**PROBLEM TO SOLVE**. Return the data below exactly, but only from the line containing "(** The reception" through the line containing "m. rewrite Z.add_0_r.", with both of those lines included.

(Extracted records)

Definition pdcp_is_rx_seq_number_valid (seq_num : Z) (eo : option pdcp_t) (srb_flagP : bool)
  : cres (bool * option pdcp_t) :=
  match eo with
  | None => Ret (false, None)
  | Some e =>
      if negb (pdcp_is_seq_num_size_valid eo) ||
         negb (pdcp_is_seq_num_valid seq_num (seq_num_size e)) then Ret (false, eo)
      else
        '(_, e) ← pdcp_mark_current_pdu_as_received seq_num e;
        if srb_flagP then
          let hfn := if seq_num <? next_pdcp_rx_sn e then u32 (rx_hfn e + 1) else rx_hfn e in
          let e := set_rx e seq_num (next_pdcp_rx_sn e) hfn 0 in
          Ret (true, Some (pdcp_advance_rx_window e).2)
        else
          let reordering_window := if seq_num_size e =? 7 then 64 else 2048 in
          match rlc_mode e with
          | MODE_AM => let '(r, e) := rx_drb_am seq_num reordering_window e in Ret (r, Some e)
          | MODE_UM =>
              let hfn := if seq_num <? next_pdcp_rx_sn e then u32 (rx_hfn e + 1) else rx_hfn e in
              let e := set_rx e seq_num (next_pdcp_rx_sn_before_integrity e) hfn (rx_hfn_offset e) in
              Ret (true, Some (pdcp_advance_rx_window e).2)
          | _ => Ret (false, Some e)
          end
  end.

(** ** [pdcp_security.c]: COUNT *)

(** The first value of the enumeration of the ASN.1 definitions. *)
Definition PDCP_Config__rlc_UM__pdcp_SN_Size_len7bits : Z := 0.

Definition pdcp_get_next_count_tx (e : pdcp_t) (srb_flagP : bool) (pdcp_sn : Z) : Z :=
  if srb_flagP then Z.lor (u32 (Z.shiftl (tx_hfn e) 5)) (Z.land pdcp_sn 31)
  else if seq_num_size e =? PDCP_Config__rlc_UM__pdcp_SN_Size_len7bits then
    Z.lor (u32 (Z.shiftl (tx_hfn e) 7)) (Z.land pdcp_sn 127)
  else Z.lor (u32 (Z.shiftl (tx_hfn e) 12)) (Z.land pdcp_sn 4095).

(** The offset is cleared. *)
Definition pdcp_get_next_count_rx (e : pdcp_t) (srb_flagP : bool) (pdcp_sn : Z) : Z * pdcp_t :=
  let hfn := u32 (rx_hfn e + rx_hfn_offset e) in
  (if srb_flagP then Z.lor (u32 (Z.shiftl hfn 5)) (Z.land pdcp_sn 31)
   else if seq_num_size e =? PDCP_Config__rlc_UM__pdcp_SN_Size_len7bits then
     Z.lor (u32 (Z.shiftl hfn 7)) (Z.land pdcp_sn 127)
   else Z.lor (u32 (Z.shiftl hfn 12)) (Z.land pdcp_sn 4095),
   set_rx e (next_pdcp_rx_sn e) (next_pdcp_rx_sn_before_integrity e) (rx_hfn e) 0).

(** ** [pdcp_primitives.c]: headers.  A buffer is the list of its octets. *)

(** The shift of eight places leaves nothing of the octet. *)
Definition pdcp_get_dc_filed (buf : option (list Z)) : cres Z :=
  match buf with
  | None => Ret 0
  | Some b => o ← aget b 0; Ret (u8 (Z.shiftr (u8 (Z.land o 240)) 8))
  end.

Definition pdcp_get_sequence_number_of_pdu_with_long_sn (buf : option (list Z)) : cres Z :=
  match buf with
  | None => Ret 0
  | Some b =>
      o0 ← aget b 0; o1 ← aget b 1;
      Ret (u16 (Z.lor (u16 (Z.shiftl (Z.land o0 15) 8)) (Z.land o1 255)))
  end.

Definition pdcp_get_sequence_number_of_pdu_with_short_sn (buf : option (list Z)) : cres Z :=
  match buf with
  | None => Ret 0
  | Some b => o ← aget b 0; Ret (Z.land o 127)
  end.

Definition pdcp_get_sequence_number_of_pdu_with_SRB_sn (buf : option (list Z)) : cres Z :=
  match buf with
  | None => Ret 0
  | Some b => o ← aget b 0; Ret (Z.land o 31)
  end.

(** [pdcp_control_plane_data_pdu_header], whose MAC-I is not serialised here. *)
Record pdcp_control_plane_data_pdu_header := { cp_sn : Z (* uint8_t *) }.

(** [pdcp_user_plane_data_pdu_header_with_long_sn] *)
Record pdcp_user_plane_data_pdu_header_with_long_sn := {
  up_dc : Z;                              (* uint8_t *)
  up_sn : Z;                              (* uint16_t *)
}.

(** [pdcp_control_pdu_for_pdcp_status_report] *)
Record pdcp_control_pdu_for_pdcp_status_report := { sr_first_missing_sn : Z (* uint16_t *) }.

Definition pdcp_serialize_control_plane_data_pdu_with_SRB_sn_buffer (buf : option (list Z))
  (pdu : option pdcp_control_plane_data_pdu_header) : cres (bool * option (list Z)) :=
  match buf, pdu with
  | Some b, Some pdu => b ← aset b 0 (Z.land (u8 (cp_sn pdu)) 31); Ret (true, Some b)
  | _, _ => Ret (false, buf)
  end.

(** [PDCP_DATA_PDU_BIT_SET] is 1. *)
Definition pdcp_serialize_user_plane_data_pdu_with_long_sn_buffer (buf : option (list Z))
  (pdu : option pdcp_user_plane_data_pdu_header_with_long_sn) : cres (bool * option (list Z)) :=
  match buf, pdu with
  | Some b, Some pdu =>
      let sn := u16 (up_sn pdu) in
      b ← aset b 1 (Z.land sn 255);
      b ← aset b 0 (Z.land (Z.shiftr sn 8) 255);
      b ← (if up_dc pdu =? 1 then o ← aget b 0; aset b 0 (u8 (Z.lor o 128)) else Ret b);
      Ret (true, Some b)
  | _, _ => Ret (false, buf)
  end.

(** The octets are or-ed into what the buffer held; the bitmap follows. *)
Definition pdcp_serialize_control_pdu_for_pdcp_status_report (buf : option (list Z))
  (bitmap : list Z) (pdu : option pdcp_control_pdu_for_pdcp_status_report)
  : cres (bool * option (list Z)) :=
  match buf, pdu with
  | Some b, Some pdu =>
      let first_missing_sn := sr_first_missing_sn pdu in
      o0 ← aget b 0;
      let o0 := util_mark_nth_bit_of_octet o0 1 in
      let o0 := u8 (Z.lor o0 (Z.land (Z.shiftr first_missing_sn 8) 255)) in
      b ← aset b 0 o0;
      o1 ← aget b 1;
      b ← aset b 1 (u8 (Z.lor o1 (Z.land first_missing_sn 255)));
      if (514 <=? zlen b) && (512 <=? zlen bitmap)
      then Ret (true, Some (take 2 b ++ take 512 bitmap ++ drop 514 b))
      else Trap FOob
  | _, _ => Ret (false, buf)
  end.

(** ** Specification: a plain counter *)

Definition sn_size (n : Z) : Prop := n = 5 \/ n = 7 \/ n = 12.

Record pdcp_ok (e : pdcp_t) : Prop := {
  ok_size : sn_size (seq_num_size e);
  ok_tx : 0 <= next_pdcp_tx_sn e < 2 ^ seq_num_size e;
  ok_rx : 0 <= next_pdcp_rx_sn e < 2 ^ seq_num_size e;
  ok_tx_hfn : 0 <= tx_hfn e < 2 ^ 32;
  ok_rx_hfn : 0 <= rx_hfn e < 2 ^ 32;
  ok_bitmap : length (missing_pdu_bitmap e) = 512%nat;
}.

(** The COUNT of the next PDU to send, and of the next PDU expected. *)
Definition tx_count (e : pdcp_t) : Z := tx_hfn e * 2 ^ seq_num_size e + next_pdcp_tx_sn e.
Definition rx_count (e : pdcp_t) : Z := rx_hfn e * 2 ^ seq_num_size e + next_pdcp_rx_sn e.

(** The bit of a sequence number in the bitmap. *)
Definition received (e : pdcp_t) (s : Z) : bool :=
  match missing_pdu_bitmap e !! Z.to_nat (s / 8) with
  | Some o => Z.testbit o (7 - s mod 8)
  | None => false
  end.

(** [k] transmissions. *)
Fixpoint tx_run (k : nat) (e : option pdcp_t) : list Z * option pdcp_t :=
  match k with
  | O => ([], e)
  | S k => let '(sn, e) := pdcp_get_next_tx_seq_number e in
           let '(l, e) := tx_run k e in (sn :: l, e)
  end.

(** The reception of the PDUs with the given COUNTs, of which only the SN is sent. *)
Fixpoint rx_run (srb : bool) (n : Z) (cs : list Z) (e : option pdcp_t)
  : cres (list bool * option pdcp_t) :=
  match cs with
  | [] => Ret ([], e)
  | c :: cs' =>
      '(b, e) ← pdcp_is_rx_seq_number_valid (c mod 2 ^ n) e srb;
      '(l, e) ← rx_run srb n cs' e;
      Ret (b :: l, e)
  end.

(** COUNTs that grow, with fewer than [2^n] lost between two of them. *)
Fixpoint small_gaps (n start : Z) (cs : list Z) : Prop :=
  match cs with
  | [] => True
  | c :: cs' => start <= c < start + 2 ^ n /\ small_gaps n (c + 1) cs'
  end.

(** ** Lemmas *)

Lemma sn_size_cases n (P : Z -> Prop) : sn_size n -> P 5 -> P 7 -> P 12 -> P n.
Proof. intros [-> | [-> | ->]]; done. Qed.

Lemma max_seq_num n : sn_size n -> pdcp_calculate_max_seq_num_for_given_size n = 2 ^ n - 1.
Proof. intros H. by pattern n; apply sn_size_cases. Qed.

Lemma size_valid e : sn_size (seq_num_size e) -> pdcp_is_seq_num_size_valid (Some e) = true.
Proof. unfold pdcp_is_seq_num_size_valid. by intros [-> | [-> | ->]]. Qed.

Lemma sn_pow n : sn_size n -> 32 <= 2 ^ n <= 4096.
Proof. intros H. pattern n; apply sn_size_cases; [done|lia..]. Qed.

(** One transmission. *)
Lemma tx_step e :
  pdcp_ok e -> exists e', pdcp_get_next_tx_seq_number (Some e) = (next_pdcp_tx_sn e, Some e') /\
    pdcp_ok e' /\ seq_num_size e' = seq_num_size e /\
    tx_count e' = (tx_count e + 1) mod (2 ^ 32 * 2 ^ seq_num_size e) /\
    rlc_mode e' = rlc_mode e /\ rx_hfn_offset e' = rx_hfn_offset e /\ rx_count e' = rx_count e.
Proof.
  intros [H1 H2 H3 H4 H5 H6]. unfold pdcp_get_next_tx_seq_number.
  rewrite size_valid by done. cbn [negb]. rewrite max_seq_num by done.
  pose proof (sn_pow _ H1) as Hp. set (m := 2 ^ seq_num_size e) in *.
  eexists. split; [reflexivity|]. unfold tx_count. case_if; bool_to_prop.
  - assert (Hu : 0 <= u32 (tx_hfn e + 1) < 2 ^ 32) by apply u32_range.
    split; [|split; [done|split; [|done]]].
    + constructor; cbn [set_tx seq_num_size next_pdcp_tx_sn next_pdcp_rx_sn tx_hfn rx_hfn
        missing_pdu_bitmap]; fold m; first [done|lia].
    + cbn [set_tx seq_num_size next_pdcp_tx_sn tx_hfn]. fold m. rewrite Z.add_0_r.
      replace (tx_hfn e * m + next_pdcp_tx_sn e + 1) with ((tx_hfn e + 1) * m) by lia.
      unfold u32. by rewrite Zmult_mod_distr_r.
  - rewrite u16_small by lia. split; [|split; [done|split; [|done]]].
    + constructor; cbn [set_tx seq_num_size next_pdcp_tx_sn next_pdcp_rx_sn tx_hfn rx_hfn
        missing_pdu_bitmap]; fold m; first [done|lia].
    + cbn [set_tx seq_num_size next_pdcp_tx_sn tx_hfn]. fold m. rewrite Z.mod_small; nia.
Qed.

**ANSWER SPACE**.
(** The reception of the PDUs with the given COUNTs, of which only the SN is sent. *)
Fixpoint rx_run (srb : bool) (n : Z) (cs : list Z) (e : option pdcp_t)
  : cres (list bool * option pdcp_t) :=
  match cs with
  | [] => Ret ([], e)
  | c :: cs' =>
      '(b, e) ← pdcp_is_rx_seq_number_valid (c mod 2 ^ n) e srb;
      '(l, e) ← rx_run srb n cs' e;
      Ret (b :: l, e)
  end.

(** COUNTs that grow, with fewer than [2^n] lost between two of them. *)
Fixpoint small_gaps (n start : Z) (cs : list Z) : Prop :=
  match cs with
  | [] => True
  | c :: cs' => start <= c < start + 2 ^ n /\ small_gaps n (c + 1) cs'
  end.

(** ** Lemmas *)

Lemma sn_size_cases n (P : Z -> Prop) : sn_size n -> P 5 -> P 7 -> P 12 -> P n.
Proof. intros [-> | [-> | ->]]; done. Qed.

Lemma max_seq_num n : sn_size n -> pdcp_calculate_max_seq_num_for_given_size n = 2 ^ n - 1.
Proof. intros H. by pattern n; apply sn_size_cases. Qed.

Lemma size_valid e : sn_size (seq_num_size e) -> pdcp_is_seq_num_size_valid (Some e) = true.
Proof. unfold pdcp_is_seq_num_size_valid. by intros [-> | [-> | ->]]. Qed.

Lemma sn_pow n : sn_size n -> 32 <= 2 ^ n <= 4096.
Proof. intros H. pattern n; apply sn_size_cases; [done|lia..]. Qed.

(** One transmission. *)
Lemma tx_step e :
  pdcp_ok e -> exists e', pdcp_get_next_tx_seq_number (Some e) = (next_pdcp_tx_sn e, Some e') /\
    pdcp_ok e' /\ seq_num_size e' = seq_num_size e /\
    tx_count e' = (tx_count e + 1) mod (2 ^ 32 * 2 ^ seq_num_size e) /\
    rlc_mode e' = rlc_mode e /\ rx_hfn_offset e' = rx_hfn_offset e /\ rx_count e' = rx_count e.
Proof.
  intros [H1 H2 H3 H4 H5 H6]. unfold pdcp_get_next_tx_seq_number.
  rewrite size_valid by done. cbn [negb]. rewrite max_seq_num by done.
  pose proof (sn_pow _ H1) as Hp. set (m := 2 ^ seq_num_size e) in *.
  eexists. split; [reflexivity|]. unfold tx_count. case_if; bool_to_prop.
  - assert (Hu : 0 <= u32 (tx_hfn e + 1) < 2 ^ 32) by apply u32_range.
    split; [|split; [done|split; [|done]]].
    + constructor; cbn [set_tx seq_num_size next_pdcp_tx_sn next_pdcp_rx_sn tx_hfn rx_hfn
        missing_pdu_bitmap]; fold m; first [done|lia].
    + cbn [set_tx seq_num_size next_pdcp_tx_sn tx_hfn]. fold m. rewrite Z.add_0_r.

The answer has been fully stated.